The things that you can learn when your means are overshadowed by the demands are staggering. These aren't just the tiny bits of personal information that someone lost in a struggle discerns about themselves - what turns the inner clock and what makes the heart beat faster or slower - but the crisp awareness a hunger (figurative or literal) can give a person is worth its weight in gold. It gives all that's around a detailed, fine-point line for a border and almost levitates the consciousness, not just to see the certainties in a personal life with more acute clarity, but to witness and observe the discrepancies that just wander around all over the place from dusk until dawn.

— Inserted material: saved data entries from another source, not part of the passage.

Lemma replaced_orphan s m sd :
  WellFormed m -> JsMap.get (shape_id s) (shapes m) = Some sd -> inScene sd = true ->
  orphan (gid (graphics sd)) (fst (addShape s m)).
Proof.
  intros Hwf Hget Hflag.
  assert (Hin : In (shape_id s, sd) (shapes m)) by (apply get_In; exact Hget).
  assert (Hatt : In (gid (graphics sd)) (shapesContainer m))
    by (apply (wf_scene m Hwf (shape_id s) sd Hin); exact Hflag).
  unfold orphan, addShape, storeIds, handleIds.
  cbn [fst shapesContainer shapes resizeHandles with_shapes with_nextGraphics].
  split; [exact Hatt|]. split.
  - intros Hs. apply in_map_iff in Hs. destruct Hs as (e & He & Hs).
    destruct (set_replaced_id _ _ _ sd e Hget (wf_distinct m Hwf) Hs) as [-> | Hne].
    + unfold entryId in He. simpl in He.
      apply (wf_children m Hwf) in Hatt. lia.
    + apply Hne. exact He.
  - intros Hh. apply (wf_handles m Hwf) in Hh. destruct Hh as [_ Hno].
    apply Hno. unfold storeIds. change (gid (graphics sd)) with (entryId (shape_id s, sd)).
    apply in_map. exact Hin.
Qed.

(** X19: [addShape] under an id that is in use replaces the entry
    without detaching the graphics it held.  When that graphics was
    shown, it stays a child of the shape container and no entry of the
    store refers to it any more; this remains so after every sequence of
    operations that does not call [clear] (culling, removing the shape,
    selecting, dragging): the old drawing can no longer be hidden. *)
Theorem replaced_graphics_stay (toLocal : Coordinate -> Coordinate)
  (ops0 ops : list Operation) (s : Shape) (sd : ShapeData) :
  JsMap.get (shape_id s) (shapes (run toLocal ops0)) = Some sd ->
  inScene sd = true ->
  Forall (fun op => op <> Clear) ops ->
  In (gid (graphics sd))
     (shapesContainer
        (fold_left (fun m op => perform toLocal op m) ops
           (fst (addShape s (run toLocal ops0)))))
  /\ forall i sd',
       In (i, sd')
          (shapes (fold_left (fun m op => perform toLocal op m) ops
                     (fst (addShape s (run toLocal ops0))))) ->
       gid (graphics sd') <> gid (graphics sd).
Proof.
  intros Hget Hflag Hall.
  pose proof (wellFormed_run toLocal ops0) as Hwf.
  pose proof (replaced_orphan s _ sd Hwf Hget Hflag) as Ho.
  assert (Hwf1 : WellFormed (fst (addShape s (run toLocal ops0))))
    by (apply (preserves_addShape s _), Hwf).
  destruct (orphanKept_from (gid (graphics sd)) toLocal ops _ Hall Hwf1) as [_ Hk].
  destruct (Hk Ho) as (Hc & Hno & _).
  split; [exact Hc|].
  intros i sd' Hin Heq. apply Hno. unfold storeIds. rewrite <- Heq.
  change (gid (graphics sd')) with (entryId (i, sd')). apply in_map. exact Hin.
Qed.


(* ================================================================== *)
(** ** Drawing *)

Lemma orElse_ifDefined (v : option R) (d : R) :
  v <> Some 0 -> Num.orElse v d = Num.ifDefined v d.
Proof.
  destruct v as [r|]; [|reflexivity]. intros Hne. unfold Num.orElse, Num.eqb. simpl.
  destruct (Req_dec_T r 0) as [->|]; [contradiction | reflexivity].
Qed.

Lemma orElse_ifDefined_zero (d : R) :
  d <> 0 -> Num.orElse (Some 0) d <> Num.ifDefined (Some 0) d.
Proof.
  intros Hd. unfold Num.orElse, Num.ifDefined, Num.eqb.
  destruct (Req_dec_T 0 0) as [_|Hne]; [exact Hd | exfalso; apply Hne; reflexivity].
Qed.

Lemma fill_stroke_agree (first : DrawCmd) (st : ShapeStyle) (join : bool) :
  first
  :: match truthy (fillColor st) with
     | Some c => [fill (hexToNumber c) (Some (Num.ifDefined (opacity st) 1))]
     | None => []
     end
  ++ [stroke (Num.orElse (borderWidth st) 1) (strokeColor st) join]
  = first
    :: match truthy (fillColor st) with
       | Some c => [fill (hexToNumber c) (Some (Num.orElse (opacity st) 1))]
       | None => []
       end
    ++ match truthy (borderColor st) with
       | Some c => [stroke (Num.orElse (borderWidth st) 1) (hexToNumber c) join]
       | None => []
       end
  <-> truthy (borderColor st) <> None
      /\ (truthy (fillColor st) = None \/ opacity st <> Some 0).
Proof.
  unfold strokeColor. split.
  - intros H. destruct (truthy (borderColor st)) as [b|].
    + split; [discriminate|].
      destruct (truthy (fillColor st)) as [f|]; [right | left; reflexivity].
      intros Ho. rewrite Ho in H. simpl in H. inversion H as [Ha].
      apply (orElse_ifDefined_zero 1); [lra | symmetry; exact Ha].
    + exfalso. destruct (truthy (fillColor st)); simpl in H; discriminate H.
  - intros [Hb Hf]. destruct (truthy (borderColor st)) as [b|]; [|contradiction].
    destruct Hf as [-> | Ho]; [reflexivity|].
    rewrite (orElse_ifDefined _ 1 Ho). reflexivity.
Qed.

The Avett Brothers released one of the most insanely good albums of the year in Emotionalism and Limbeck put out a kid brother version of that record - not junior in quality - but in the frame of reference. There's a lot more younger problems happening on the eponymous record - rather than the beleaguered and beat up sobriety of the lessons learned by those Cash and Haggard minds of the Avett Brothers. Limbeck is getting to that point, but there's still too much optimism going on in the recounting of Limbeck to put them in the same roll. They find comfort in a dream about taking a girl to the Thai restaurant that they went to just days earlier. There are missions to penny-pinch and then comes the breakdown, where the sweet coos of the bar come slipping in through the cracks. The songs on Limbeck swoon to the delicacy of living modestly - and being forced to live modestly - which, if done right, can be sort of intoxicating if it matters more to make albums that behave like friendly waves, Wilco's Being There and still lifes come to life.